Collected data
(** * libswiftnav/track.c: tracking loops, discriminators, correlator and
    navigation measurements

    A shallow embedding of the functions of [src/libswiftnav/track.c] that
    the specification makes statements about, and those statements.

    Conventions of the embedding.

    - A C [double] is a real number ([R]) and the arithmetic on it is exact:
      the value the code computes is the real number below up to the
      rounding of each operation.  Three places go further.
      [costas_discriminator], whose specification speaks about a division by
      zero, is embedded over [IEEE.double], the reals extended with the
      signed zeros, the infinities and NaN of IEC 60559.  The operations of
      [track_correlate] on the code phase decide integers, the number of
      samples and the chip indices: [Rounded] embeds the function with the
      rounding of each of these operations.  And [Binary64] embeds the parts
      of the source that only add, subtract, multiply and divide over the
      binary64 numbers themselves, bit for bit, so that they can be run.
    - A C integer is an integer of [Z]; a conversion from [double] to [int]
      whose value does not fit is undefined in C and is [None] here.
    - An array parameter is a pointer in C: it is the function from an index
      to the element stored there, and the function is told the number of
      elements separately, as in the source.
    - Results written through pointer parameters are returned in a record. *)

From Stdlib Require Import Reals ZArith List Bool Lia Lra Psatz.
From Stdlib Require Floats Uint63.
Import ListNotations.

- Task objective
Nothing but the lines from the start of the data above through the line with "Conventions of the embedding." should appear in your answer, copied exactly.

- Task solution
(** * libswiftnav/track.c: tracking loops, discriminators, correlator and
    navigation measurements

    A shallow embedding of the functions of [src/libswiftnav/track.c] that
    the specification makes statements about, and those statements.

    Conventions of the embedding.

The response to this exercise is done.